Я вспомнил, как именно тут, когда ехал в июне из-под Борисова, впервые увидел наши регулярные войска. Я спросил, с какого числа стоит здесь дивизия, и мне ответили, что с двадцать седьмого. Значит, ее я и видел.
Пока мы сюда добрались, была уже середина дня. Трошкин пошел фотографировать оборонительные работы. Перед лесом, на открытом месте, тысячи крестьян рыли огромный противотанковый ров. Вернувшись оттуда, Трошкин стал снимать бойцов в лесу за чтением газет, которые мы привезли из редакции. Я впервые с удивлением видел, как работает фотокорреспондент. До сих пор я наивно представлял себе, что фотокорреспондент просто-напросто ловит разные моменты жизни и снимает. Но Трошкин десять раз пересаживал бойцов так и эдак, переодевал каски с одного на другого, заставлял их брать в руки винтовки. В общем, мучил их целых полчаса. Меня поразила и удивительная любовь людей сниматься, и такое же удивительное их терпение. Потом я к этому, конечно, привык.

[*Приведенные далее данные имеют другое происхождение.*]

(* ===== verification/CallbacksProps.v ===== *)
(** * Correctness of the callbacks

    The runtime is started and stopped at most once; messages of the consensus
    library reach the library of the receiving node as they were sent; streams
    deliver their items, and their senders are freed once. *)

From stdpp Require Import base tactics list gmap strings option numbers.
From Stdlib Require Import ZArith Floats.SpecFloat.
From S2P Require Import Prelude Text Common Helpers LowLevel Wire Conn Buckets CatchUp Queues.
From S2P Require Import Config Bans Node Callbacks Connectivity Consensus.

(** ** The runtime *)

Inductive RtsOp := OpStart (program_name : text) (rts_flags : list text) | OpStop | OpExit.
Definition rts_step (r : Runtime) (o : RtsOp) : Runtime :=
  match o with
  | OpStart program_name rts_flags => (start_haskell program_name rts_flags r).2
  | OpStop => (stop_haskell r).2
  | OpExit => stop_nopanic r
  end.

Definition is_init (c : RtsCall) : bool := match c with HsInit _ => true | _ => false end.
Definition is_exit (c : RtsCall) : bool := match c with HsExit => true | _ => false end.
Definition count (P : RtsCall -> bool) (l : list RtsCall) : nat := length (filter (fun c => P c = true) l).

Lemma count_app P l k : count P (l ++ k) = (count P l + count P k)%nat.
Proof. unfold count. by rewrite list.filter_app, length_app. Qed.

(** The flags tell how often the runtime has been started and stopped. *)
Definition runtime_ok (r : Runtime) : Prop :=
  count is_init (rts_calls r) = Nat.b2n (start_once r) /\ count is_exit (rts_calls r) = Nat.b2n (stop_once r).

Lemma rts_step_ok r o : runtime_ok r -> runtime_ok (rts_step r o).
Proof.
  unfold runtime_ok. intros [H1 H2]. destruct o as [prog flags| |]; simpl.
  - unfold start_haskell. destruct (start_once r) eqn:E; simpl; [by rewrite E|].
    destruct (c_strings _); simpl; rewrite ?count_app, ?H1, ?H2, ?E; by rewrite ?Nat.add_0_r.
  - unfold stop_haskell, stop_nopanic. destruct (stopped r); [done|]. simpl.
    destruct (stop_once r) eqn:E; simpl; rewrite ?count_app, ?H1, ?H2, ?E; by rewrite ?Nat.add_0_r.
  - unfold stop_nopanic. destruct (stop_once r) eqn:E; simpl; rewrite ?count_app, ?H1, ?H2, ?E;
      by rewrite ?Nat.add_0_r.
Qed.

(** The runtime is initialised at most once, and exits at most once. *)
Lemma runtime_once ops :
  let r := foldl rts_step runtime_initial ops in
  (count is_init (rts_calls r) <= 1)%nat /\ (count is_exit (rts_calls r) <= 1)%nat.
Proof.
  assert (Hi : forall r, runtime_ok r -> runtime_ok (foldl rts_step r ops)).
  { induction ops as [|o ops IH]; intros r Hr; [done|]. by apply IH, rts_step_ok. }
  intros r. destruct (Hi runtime_initial (conj eq_refl eq_refl)) as [H1 H2]. fold r in H1, H2. rewrite H1, H2.
  destruct (start_once _), (stop_once _); simpl; lia.
Qed.

(** The signal handlers of the runtime are configured by the flags that are
    given, or else disabled. *)
Lemma handlers_configured prog flags : exists arg,
  arg ∈ rts_args prog flags /\ installs_handlers arg = true /\
  (Forall (fun f => installs_handlers f = false) flags -> arg = lit "--install-signal-handlers=no").
Proof.
  destruct (forallb (fun arg => negb (installs_handlers arg)) flags) eqn:E.
  - exists (lit "--install-signal-handlers=no"). split_and!; [|reflexivity|done].
    unfold rts_args. destruct flags; [set_solver|]. rewrite E. set_solver.
  - assert (He : exists f, f ∈ flags /\ installs_handlers f = true).
    { clear -E. induction flags as [|f flags IH]; [done|]. simpl in E.
      destruct (installs_handlers f) eqn:Ef; [exists f; set_solver|].
      destruct (IH E) as (g & ? & ?). exists g. set_solver. }
    destruct He as (f & Hf & Hi). exists f. split_and!; [|done|].
    + assert (Hb : is_blank f = false).
      { unfold is_blank, installs_handlers in *. apply bool_decide_eq_false. intros Hb. by rewrite Hb in Hi. }
      unfold rts_args. destruct flags; [by apply not_elem_of_nil in Hf|]. rewrite E.
      rewrite !elem_of_app. left. right. by apply list_elem_of_filter.
    + intros Ha. rewrite list.Forall_forall in Ha. by rewrite (Ha f Hf) in Hi.
Qed.

(** ** Streams *)

(** What a step of the stream at [p] may change. *)
Lemma enqueue_spec answer p msg s items :
  boxes s !! p = Some items ->
  enqueue_bytearray_callback answer p (Some msg) (Z.of_nat (length msg)) s =
  match answer with
  | Sent => (Ok 0, mkStreams (<[p := items ++ [msg]]> (boxes s)) (ended s))
  | Full => (Ok (-1), s)
  | Disconnected => (Ok (-2), mkStreams (delete p (boxes s)) (<[p := items]> (ended s)))
  end.
Proof.
  intros Hp. unfold enqueue_bytearray_callback. rewrite Hp.
  assert (E : (if Z.of_nat (length msg) =? 0 then Some [] else Some msg) = Some msg).
  { destruct msg; done. }
  rewrite E. destruct answer; [done..|]. unfold mbind, M_bind, drop_sender. by rewrite Hp.
Qed.
Lemma close_spec p s items :
  boxes s !! p = Some items ->
  enqueue_bytearray_callback Sent p None maxBound s =
  (Ok (-2), mkStreams (delete p (boxes s)) (<[p := items]> (ended s))).
Proof.
  intros Hp. unfold enqueue_bytearray_callback. rewrite Hp. simpl.
  unfold mbind, M_bind, drop_sender. by rewrite Hp.
Qed.

Definition count_sent (answers : list TrySend) : nat :=
  length (filter (fun a => a = Sent) answers).

(** The state of the stream at [p]: still open, or freed. *)
Definition stream_open (p : positive) (items : list (list byte)) (s s' : Streams) : Prop :=
  s' = mkStreams (<[p := items]> (boxes s)) (ended s).
Definition stream_freed (p : positive) (items : list (list byte)) (s s' : Streams) : Prop :=
  s' = mkStreams (delete p (boxes s)) (<[p := items]> (ended s)).

Lemma enqueue_all answers p : forall msgs n items s,
  boxes s !! p = Some items ->
  exists b s' k, enqueueProtoMessages answers p n msgs s = (Ok b, s') /\
    (if b then stream_freed p (items ++ take k msgs) s s'
     else stream_open p (items ++ take k msgs) s s') /\
    (Disconnected ∉ answers -> (length msgs <= count_sent answers)%nat -> b = true /\ take k msgs = msgs).
Proof.
  induction answers as [|a answers IH]; intros [|msg msgs] n items s Hp;
    cbn [enqueueProtoMessages]; unfold mbind, M_bind.
  1,3: rewrite (close_spec p s items) by done; eexists true, _, 0%nat; split_and!; [done| |done];
    simpl; by rewrite app_nil_r.
  - exists false, s, 0%nat. simpl. rewrite app_nil_r. split_and!; [done| |unfold count_sent; simpl; lia].
    unfold stream_open. rewrite insert_id by done. by destruct s.
  - rewrite (enqueue_spec a p msg s items) by done. destruct a; simpl (_ =? _); cbn match.
    + destruct (IH msgs 0%nat (items ++ [msg])
        (mkStreams (<[p := items ++ [msg]]> (boxes s)) (ended s))) as (b & s' & k & E & Hs & Hl).
      { apply lookup_insert_eq. }
      exists b, s', (S k). split_and!; [done| |].
      * simpl. rewrite (cons_middle msg items), app_assoc.
        destruct b; rewrite Hs; unfold stream_freed, stream_open; simpl.
        -- by rewrite delete_insert_eq.
        -- by rewrite insert_insert_eq.
      * intros Hd Hn. destruct Hl as [-> Ht]; [set_solver|unfold count_sent in *; simpl in *; lia|].
        simpl. by rewrite Ht.
    + destruct (IH (msg :: msgs) (Nat.min (S n) 10) items s Hp) as (b & s' & k & E & Hs & Hl).
      exists b, s', k. split_and!; [done..|]. intros Hd Hn. apply Hl; [set_solver|done].
    + exists true, (mkStreams (delete p (boxes s)) (<[p := items]> (ended s))), 0%nat.
      simpl. rewrite app_nil_r. split_and!; [done..|]. intros Hd. set_solver.
Qed.

(** C9: a stream of answers between the two languages: whatever the receiver does,
    the sender is never used after it has been freed; once the thread of the
    library is done the sender has been freed exactly once, and the receiver
    gets an initial part of the messages, in order, and then the end of the
    stream.  It gets all of them if it does not disconnect and makes room for
    each message eventually. *)
Theorem stream_delivers answers p msgs s :
  boxes s !! p = Some [] ->
  exists b s' k, enqueueProtoMessages answers p 0 msgs s = (Ok b, s') /\
    (if b then stream_freed p (take k msgs) s s' else stream_open p (take k msgs) s s') /\
    (Disconnected ∉ answers -> (length msgs <= count_sent answers)%nat -> b = true /\ take k msgs = msgs).
Proof. apply enqueue_all. Qed.

Lemma stream_delivers_witness :
  let s := mkStreams {[ 1%positive := [] ]} ∅ in
  exists s', enqueueProtoMessages [Sent; Full; Full; Sent] 1 0 [[Byte.x01]; []] s = (Ok true, s') /\
    ended s' !! 1%positive = Some [[Byte.x01]; []].
Proof.
  intros s. destruct (stream_delivers [Sent; Full; Full; Sent] 1 [[Byte.x01]; []] s)
    as (b & s' & k & E & Hs & Hl); [reflexivity|].
  destruct Hl as [-> Ht]; [set_solver|vm_compute; lia|].
  exists s'. split; [exact E|]. rewrite Hs, Ht. reflexivity.
Defined.

(** ** From consensus to consensus *)

Section messages.
Context `{External} `{!ChannelLaws} `{ConsensusLib}.

(** The call of the receiving node for each kind of message. *)
Definition received_call (t : CallbackType) (g : Z) (data : list byte) (source : RemotePeerId)
    (n : P2PNode) : ConsensusCall :=
  match t with
  | CbBlock => ReceiveBlock g data
  | CbFinalizationMessage => SendFinalization g data
  | CbFinalizationRecord => SendFinalizationRecord g data
  | CbCatchUpStatus => ReceiveCatchUpStatus g data source (catch_up_batch_limit (config n))
  end.

Definition has_room (c : Chan (QueueMsg ConsensusMessage)) : Prop :=
  (length (chan_items c) < chan_cap c)%nat.

Lemma packet_type_roundtrip p : PacketType_try_from (packet_type_tag p) = Ok p.
Proof. by destruct p. Qed.

(** A packet of a type other than transactions goes to the high-priority queue. *)
Lemma packet_queued dont_relay_to source p payload (bc : bool) n :
  p <> Transaction -> has_room (high_priority (inbound (callback_queue n))) ->
  let msg := packet_type_tag p :: payload in
  let mode := if bc then Helpers.Broadcast else Helpers.Direct in
  let m := mkConsensusMessage (Inbound source mode) p msg dont_relay_to None in
  exists n', handle_pkt_out dont_relay_to source msg bc n = (Ok tt, n') /\ config n' = config n /\
    chan_items (high_priority (inbound (callback_queue n'))) =
    chan_items (high_priority (inbound (callback_queue n))) ++ [Relay m].
Proof.
  intros Hp Hr msg mode m. unfold handle_pkt_out. subst msg. cbn match. rewrite packet_type_roundtrip.
  cbn zeta. rewrite decide_False by done. fold mode. fold m.
  destruct (try_send_room _ (Relay m) _ Hr) as (c' & E & Hc & _).
  unfold send_in_high_priority_message, send_msg. rewrite E. simpl.
  eexists. split_and!; [done..|]. exact Hc.
Qed.

Lemma request_of_message t g data dont_relay_to source mode n :
  (forall v, in_u32 v -> u32_deserial (be_bytes 4 v) = Ok v) -> in_u32 g ->
  consensus_request source
    (mkConsensusMessage (Inbound source mode) (callback_variant t)
       (packet_type_tag (callback_variant t) :: be_bytes 4 g ++ data) dont_relay_to None) n =
  Ok (received_call t g data source n).
Proof.
  intros Hd Hg. unfold consensus_request. cbn [msg_payload mbind outcome_bind variant].
  assert (Es : slice (be_bytes 4 g ++ data) 0 4 = Ok (be_bytes 4 g)).
  { unfold slice. rewrite decide_True; [|rewrite length_app, length_be_bytes; lia].
    simpl. by rewrite take_0. }
  destruct t; cbn [callback_variant received_call]; rewrite Es; cbn [mbind outcome_bind];
    rewrite Hd by done; reflexivity.
Qed.

(** C10: what the consensus library of one node hands over for sending is what the
    library of a receiving node is called with: every message that a callback
    queues is non-empty and long enough, is accepted by the receiving node if
    its queue has room, and becomes the call for its kind, with its genesis
    index and its data. *)
Theorem callback_reaches_consensus target t g data omit q q' dont_relay_to source bc n :
  (forall v, in_u32 v -> u32_deserial (be_bytes 4 v) = Ok v) -> in_u32 g ->
  has_room (high_priority (inbound (callback_queue n))) ->
  sending_callback target (Z.of_nat (match t with CbBlock => 0 | CbFinalizationMessage => 1
     | CbFinalizationRecord => 2 | CbCatchUpStatus => 3 end)) g data omit q = Some q' ->
  has_room (high_priority (outbound q)) ->
  exists m n' m',
    chan_items (high_priority (outbound q')) = chan_items (high_priority (outbound q)) ++ [Relay m] /\
    direction m = Outbound target /\ omit_status m = omit /\
    handle_pkt_out dont_relay_to source (msg_payload m) bc n = (Ok tt, n') /\
    chan_items (high_priority (inbound (callback_queue n'))) =
      chan_items (high_priority (inbound (callback_queue n))) ++ [Relay m'] /\
    consensus_request source m' n' = Ok (received_call t g data source n).
Proof.
  intros Hd Hg Hroom Hsend Hout.
  set (payload := be_bytes 4 g ++ data).
  set (m := mkConsensusMessage (Outbound target) (callback_variant t)
              (packet_type_tag (callback_variant t) :: payload) [] omit).
  assert (Es : send_out_blocking_msg m q = Some q') by (rewrite <-Hsend; by destruct t).
  destruct (packet_queued dont_relay_to source (callback_variant t) payload bc n) as (n' & E & Hc & Hi);
    [by destruct t|done|].
  exists m, n'. eexists. split_and!; [|done|done|exact E|exact Hi|].
  - destruct (try_send_room _ (Relay m) _ Hout) as (c' & Et & Hit & _).
    unfold send_out_blocking_msg, send_blocking_msg in Es. rewrite Et in Es. simpl in Es.
    injection Es as <-. exact Hit.
  - subst payload. rewrite request_of_message by done. unfold received_call. by rewrite Hc.
Qed.
End messages.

Здесь же, в лесу, стояла и дивизионная газета. Среди сотрудников редакции оказался умный еврейский мальчик, хорошо знавший стихи и, должно быть, сам писавший их. Мы разговорились с ним о стихах и о том, кто из поэтов где сейчас оказался и что пишет. Весь этот разговор был каким-то странным, ни к чему.
Со съемками и за разговорами довольно долго провозились, потом стали выяснять, что стоит там, впереди, ближе к Борисову, где, в частности, находится Пролетарская дивизия. Нам ответили, что эта дивизия входит в состав другой армии, а где эта армия и где ее штаб - здесь никто не знает. Знают только, что они впереди. А дивизия, в которой находимся сейчас мы, входит в состав другой армии, стоящей вдоль дороги, влево и вправо от Минского шоссе, и должна здесь ждать немцев и встречать их прорвавшиеся части.
В дивизии говорили, что высшим командованием решено дать здесь немцам новое Бородинское сражение и остановить их здесь. Не знаю, говорило ли так высшее командование или самим людям хотелось так говорить, чтобы успокоить себя, но во всяком случае, как мы убедились в течение этого дня, здесь было много техники, все, что положено, кроме тяжелых и средних танков. Было много противотанковой артиллерии, пушки торчали за каждым пригорком и кустиком.
Были отрыты окопы полного профиля, подготовлены противотанковые рвы. Мосты впереди были минированы, дороги - тоже. Здесь немцы действительно должны были наткнуться на ожесточенное сопротивление.
Очевидно, именно поэтому они потом, в десятых числах июля, и не пошли сюда, а, прорвавшись южнее, у Шклова, обошли эту линию обороны. И частям, находившимся здесь, пришлось выходить из окружения.
Мы решили заночевать в дивизии, а утром ехать дальше, к Борисову. Хотя впереди обстановка была неизвестна, но не хотелось возвращаться назад и искать штаб армии, в котором, впрочем, нам тоже могли не сказать всего того, что нам было нужно.
Перед темнотой штаб дивизии, где мы остановились, стал перебираться в другое место. Вместе с ним двинулись и мы. Сначала проехали километра три по шоссе по направлению к Борисову, потом свернули в лес налево и по лесной дороге двинулись в глубь него, выбравшись на маленькую лесную полянку.
Когда ехали к лесу, к его опушке, справа была видна незабываемая картина. Низкие холмы, облитые красным светом заката, темно-зеленые купы деревьев около маленькой красивой деревни. По гребню холма мальчишки гнали лошадей. Над крышами курился тонкий дым. Мирная картина срединной русской природы. Даже трудно представить себе, до какой степени все это было далеко от войны.
В лесу, куда перебрался на новое место штаб дивизии, было темно и сыро. Лес был густой и старый. Что-то пожевав наспех, мы наломали еловых веток, накрыли их плащ-палатками и легли рядом со своим "пикапом".